V. – dopodichè la ricorrente critica la decisione a proposito dei valori sopra detti, a fronte di quelli che a suo dire avrebbero dovuto essere ritenuti per determinare la consistenza dell’attivo; in particolare sostiene che il credito vantato nei confronti della Costruzione Edili Ma. era stato riconosciuto in sede giudiziale e che il valore del compendio di Ta. era quello indicato, a prescindere dalle risultanze della procedura esecutiva;

da questo duplice punto di vista il ricorso è però genericamente incentrato su considerazioni in fatto, non riscontrate in sentenza e finalizzate a sovvertire la valutazione degli elementi di prova, istituzionalmente riservata invece al giudice del merito;

VI. – le spese seguono la soccombenza.

PQM

La Corte dichiara inammissibile il ricorso e condanna la ricorrente alle spese processuali, che liquida in 5.100,00 EUR, di cui 100,00 EUR per esborsi, oltre accessori e rimborso forfetario di spese generali nella massima percentuale di legge.

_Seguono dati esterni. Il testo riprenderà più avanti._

Lemma format_minutesOf (s : string) :
  timePattern s = true -> format_HHmm (minutesOf s) = s.
Proof.
  intros H. apply timePattern_inv in H
    as (a & b & d & e & h1 & h0 & m1 & m0 & -> & Ha & Hb & Hd & He & D & ?).
  unfold minutesOf. rewrite D.
  apply digit_val_inv in Ha as (? & <- & _), Hb as (? & <- & _),
    Hd as (? & <- & _), He as (? & <- & _).
  unfold format_HHmm, pad2. cbn [append].
  set (x := (10 * h1 + h0) * 60 + (10 * m1 + m0)).
  assert (x mod 1440 = x) as -> by (apply Z.mod_small; lia).
  assert (x / 60 = 10 * h1 + h0) as -> by (Z.div_mod_to_equations; lia).
  assert (x mod 60 = 10 * m1 + m0) as -> by (Z.div_mod_to_equations; lia).
  assert ((10 * h1 + h0) / 10 = h1) as -> by (Z.div_mod_to_equations; lia).
  assert ((10 * h1 + h0) mod 10 = h0) as -> by (Z.div_mod_to_equations; lia).
  assert ((10 * m1 + m0) / 10 = m1) as -> by (Z.div_mod_to_equations; lia).
  assert ((10 * m1 + m0) mod 10 = m0) as -> by (Z.div_mod_to_equations; lia).
  reflexivity.
Qed.


End TimeTextFacts.

Example format_and_parse :
  TimeText.format_HHmm 570 = "09:30"%string
  /\ TimeText.format_HHmm (Slots.addMinutes 1410 60) = "00:30"%string
  /\ TimeText.parse_HHmm "09:30" = Some 570
  /\ TimeText.parse_HHmm "24:00" = None
  /\ TimeText.parse_HHmm "9:30" = None
  /\ TimeText.time_text "09:30" = "09:30:00"%string
  /\ TimeText.parse_HHmm "09:30:00" = None.
Proof. repeat split; reflexivity. Qed.

Example getDay_of_a_monday :
  Calendar.getDay "2024-01-01" = Some 1
  /\ Calendar.getDay "2024-02-29" = Some 4
  /\ Calendar.getDay "2023-02-29" = None
  /\ Calendar.getDay "1970-01-01" = Some 4
  /\ Calendar.getDay "0000-01-01" = None.
Proof. repeat split; reflexivity. Qed.


(** ** The slot loop *)

Section SlotLoop.

Import TimeText Tables Slots.

Variable bk : list (string * string).
Variable d : Z.

(** The loop of a rule whose end has the shape [HH:mm] and denotes the
    minute [e]. *)
Variable et : string.
Variable e : Z.
Hypothesis et_shape : timePattern et = true.
Hypothesis et_minutes : minutesOf et = e.




End SlotLoop.

(** ** Times as the routes receive them *)

Section Delivery.

Import TimeText Tables Slots.

(** A TIME column never arrives as a text that [parse(..., 'HH:mm', ...)]
    reads: the seconds are left over. *)
Lemma parse_time_text (t : string) : parse_HHmm (time_text t) = None.
Proof. reflexivity. Qed.

Lemma time_text_shaped (t : string) :
  timePattern t = true -> time_text t = (t ++ ":00")%string.
Proof. intros H. unfold time_text. now rewrite format_minutesOf. Qed.

(** So the loop of a rule that was read from the table raises at its
    first test, whatever the fuel. *)
Lemma slotsForRule_delivered fuel bk d (r : AvailabilityRule) slots :
  slotsForRule fuel bk d (deliver_rule r) slots = RangeError.
Proof.
  unfold slotsForRule. cbn [deliver_rule r_start_time].
  now rewrite parse_time_text.
Qed.




Lemma insert_rule_In (r x : AvailabilityRule) (l : list AvailabilityRule) :
  In x (insert_rule r l) <-> x = r \/ In x l.
Proof.
  induction l as [ | y l IH]; cbn [insert_rule].
  - cbn. intuition congruence.
  - destruct (sql_time_lt (r_start_time y) (r_start_time r)); cbn [In];
      [rewrite IH | ]; intuition congruence.
Qed.

Lemma order_by_start_time_In (x : AvailabilityRule) (l : list AvailabilityRule) :
  In x (order_by_start_time l) <-> In x l.
Proof.
  induction l as [ | y l IH]; cbn [order_by_start_time fold_right In]; [tauto | ].
  fold (order_by_start_time l). rewrite insert_rule_In, IH.
  intuition congruence.
Qed.

(** A rule of the table that the statement of the slot routes selects. *)
Lemma rules_of_day_In (rule : AvailabilityRule) p tenantId dow st :
  In rule (rules_of_day p tenantId dow st)
  <-> In rule (availability_rules st)
      /\ r_professional_id rule = p /\ r_tenant_id rule = tenantId
      /\ r_day_of_week rule = dow /\ r_is_active rule = true.
Proof.
  unfold rules_of_day. rewrite order_by_start_time_In, filter_In.
  rewrite !andb_true_iff, !String.eqb_eq, Z.eqb_eq. tauto.
Qed.

End Delivery.

(** ** The two slot routes *)

Section SlotRoutes.

Import TimeText Tables Async Slots.

Lemma date_param_pattern (date : string) :
  date_param date = true -> Calendar.datePattern date = true.
Proof.
  unfold date_param, Calendar.parse_date.
  now destruct (Calendar.datePattern date).
Qed.

Lemma date_param_getDay (date : string) :
  date_param date
  = match Calendar.getDay date with Some _ => true | None => false end.
Proof.
  unfold date_param, Calendar.getDay.
  destruct (Calendar.parse_date date) as [[[y m] dd] | ]; reflexivity.
Qed.

(** What the part that both routes share answers: nothing is left of the
    loop but its first test, which raises when a rule was read. *)
Lemma slotsOfDay_exec fuel tenantId p date d finish st :
  exec (slotsOfDay fuel tenantId p date d finish) st
  = (st,
     match Calendar.getDay date with
     | None => Raised
     | Some dow =>
         if match find (Availability.of_day p date) (availability_exceptions st) with
            | Some x => negb (x_is_available x)
            | None => false
            end
         then Sent (Success [])
         else match rules_of_day p tenantId dow st with
              | [] => Sent (Success [])
              | _ :: _ => Raised
              end
     end).
Proof.
  unfold slotsOfDay. cbn [exec]. unfold select_exception, select_existing_bookings.
  rewrite date_param_getDay.
  destruct (Calendar.getDay date) as [dow | ]; [ | reflexivity].
  change (fun x => String.eqb (x_professional_id x) p && String.eqb (x_date x) date)
    with (Availability.of_day p date).
  destruct (match find (Availability.of_day p date) (availability_exceptions st) with
            | Some x => negb (x_is_available x)
            | None => false
            end); [reflexivity | ].
  cbn [exec select_rules].
  destruct (rules_of_day p tenantId dow st) as [ | r rules]; [reflexivity | ].
  cbn [map List.length Nat.eqb exec generateSlots].
  now rewrite slotsForRule_delivered.
Qed.

(** The staff route, once the date has passed its schema. *)
Lemma getSlots_day fuel tenantId p date service_id st :
  Calendar.datePattern date = true ->
  exists d,
    exec (getSlots fuel tenantId p date service_id) st
    = exec (slotsOfDay fuel tenantId p date d (fun slots => slots)) st.
Proof.
  intros H. unfold getSlots. rewrite H. cbn [negb].
  destruct service_id as [sid | ]; cbn [bind exec select_service];
    eexists; reflexivity.
Qed.

(** The public route, once its parameters are there and its service is
    found. *)
Lemma getPublicSlots_day fuel tenantId p sid date st svc :
  p <> ""%string -> sid <> ""%string -> date <> ""%string ->
  select_service true sid tenantId st = DbOk st (Some svc) ->
  exec (getPublicSlots fuel tenantId (Some p) (Some sid) (Some date)) st
  = exec (slotsOfDay fuel tenantId p date (sv_duration_minutes svc)
            (filter available)) st.
Proof.
  intros Hp Hs Hd Hsvc. unfold getPublicSlots. cbn [falsy text].
  destruct (String.eqb_spec p ""%string) as [E | _]; [contradiction | ].
  destruct (String.eqb_spec sid ""%string) as [E | _]; [contradiction | ].
  destruct (String.eqb_spec date ""%string) as [E | _]; [contradiction | ].
  cbn [orb exec]. rewrite Hsvc. reflexivity.
Qed.



End SlotRoutes.

(** ** Claims on slot generation *)

Section SlotClaims.

Import TimeText Tables Async Slots.
Local Open Scope string_scope.

Lemma filter_all {A : Type} (f : A -> bool) (l : list A) :
  Forall (fun x => f x = true) l -> filter f l = l.
Proof.
  induction 1 as [ | x l Hx _ IH]; [reflexivity | ].
  cbn [filter]. now rewrite Hx, IH.
Qed.



Lemma find_through_map {X Y : Type} (f : Y -> bool) (g : X -> Y) (l : list X) :
  find f (map g l) = option_map g (find (fun x => f (g x)) l).
Proof.
  induction l as [ | x l IH]; cbn [map find]; [reflexivity | ].
  destruct (f (g x)); [reflexivity | exact IH].
Qed.

(** The shared part on two stores that agree on the rules and on whether
    an exception blocks the date. *)
Lemma slotsOfDay_same fuel tenantId p date d finish st st1 :
  availability_rules st1 = availability_rules st ->
  bookings st1 = bookings st ->
  match find (Availability.of_day p date) (availability_exceptions st1) with
  | Some x => negb (x_is_available x)
  | None => false
  end
  = match find (Availability.of_day p date) (availability_exceptions st) with
    | Some x => negb (x_is_available x)
    | None => false
    end ->
  snd (exec (slotsOfDay fuel tenantId p date d finish) st1)
  = snd (exec (slotsOfDay fuel tenantId p date d finish) st).
Proof.
  intros Hr _ Hx. rewrite !slotsOfDay_exec. cbn [snd].
  unfold rules_of_day. rewrite Hr, Hx. reflexivity.
Qed.

Lemma slotsOfDay_never_reads_hours fuel tenantId p date d finish st :
  snd (exec (slotsOfDay fuel tenantId p date d finish) (without_hours st))
  = snd (exec (slotsOfDay fuel tenantId p date d finish) st).
Proof.
  apply slotsOfDay_same; [reflexivity | reflexivity | ].
  cbn [availability_exceptions without_hours]. rewrite find_through_map.
  unfold Availability.of_day at 1. cbn [forget_hours x_professional_id x_date].
  change (fun x => String.eqb (x_professional_id x) p && String.eqb (x_date x) date)
    with (Availability.of_day p date).
  destruct (find (Availability.of_day p date) (availability_exceptions st));
    reflexivity.
Qed.

(** The shared part does not look at the bookings. *)
Lemma slotsOfDay_without_bookings fuel tenantId p date d finish st :
  snd (exec (slotsOfDay fuel tenantId p date d finish) st)
  = snd (exec (slotsOfDay fuel tenantId p date d finish) (with_bookings st [])).
Proof. rewrite !slotsOfDay_exec. reflexivity. Qed.

(** C5.  On a date whose day of the week has an active rule of the
    professional in the tenant, and that no exception blocks, both slot
    routes end in an exception, whatever the hours of the rule, the
    duration of the service and the bookings: the rule arrives with its
    times as [HH:MM:SS], [parse] with ['HH:mm'] answers an Invalid Date,
    and the first test of the loop formats it.  The rule is found by the
    statement of the route in the table; nothing is assumed of what it
    answers. *)
Theorem day_with_a_rule_raises
    fuel tenantId p D service_id st dow (rule : AvailabilityRule) :
  Calendar.getDay D = Some dow ->
  match find (Availability.of_day p D) (availability_exceptions st) with
  | Some x => negb (x_is_available x)
  | None => false
  end = false ->
  In rule (availability_rules st) ->
  r_professional_id rule = p -> r_tenant_id rule = tenantId ->
  r_day_of_week rule = dow -> r_is_active rule = true ->
  exec (getSlots fuel tenantId p D service_id) st = (st, Raised)
  /\ (forall sid svc,
        p <> ""%string -> sid <> ""%string ->
        In svc (services st) ->
        sv_id svc = sid -> sv_tenant_id svc = tenantId -> sv_is_active svc = true ->
        exec (getPublicSlots fuel tenantId (Some p) (Some sid) (Some D)) st
        = (st, Raised)).
Proof.
  intros Hday Hx Hin Hp Ht Hdow Hact.
  assert (date_param D = true) as Hdate by (rewrite date_param_getDay, Hday; reflexivity).
  assert (forall d finish,
            exec (slotsOfDay fuel tenantId p D d finish) st = (st, Raised)) as K.
  { intros d finish. rewrite slotsOfDay_exec, Hday, Hx.
    destruct (rules_of_day p tenantId dow st) as [ | r rules] eqn:R; [ | reflexivity].
    exfalso. assert (In rule (rules_of_day p tenantId dow st)) as Hr
      by (apply rules_of_day_In; auto).
    rewrite R in Hr. exact Hr. }
  split.
  - destruct (getSlots_day fuel tenantId p D service_id st
                (date_param_pattern D Hdate)) as [d ->].
    apply K.
  - intros sid svc Hpn Hsn Hs Hid Hten Hon.
    assert (exists svc', select_service true sid tenantId st = DbOk st (Some svc'))
      as [svc' Hsvc].
    { unfold select_service.
      destruct (find _ (services st)) as [svc' | ] eqn:F; [now exists svc' | ].
      apply (find_none _ _ F) in Hs. cbn [negb orb] in Hs.
      rewrite Hid, Hten, Hon, !String.eqb_refl in Hs. discriminate Hs. }
    rewrite (getPublicSlots_day fuel tenantId p sid D st svc'); auto.
    intros ->. discriminate Hdate.
Qed.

Ai sensi del D.P.R. n. 115 del 2002, art. 13, comma 1 quater, dà atto della sussistenza dei presupposti per il versamento, da parte della ricorrente, dell’ulteriore importo a titolo di contributo unificato pari a quello relativo al ricorso, se dovuto.

Così deciso in Roma, nella camera di consiglio, il 19 gennaio 2021.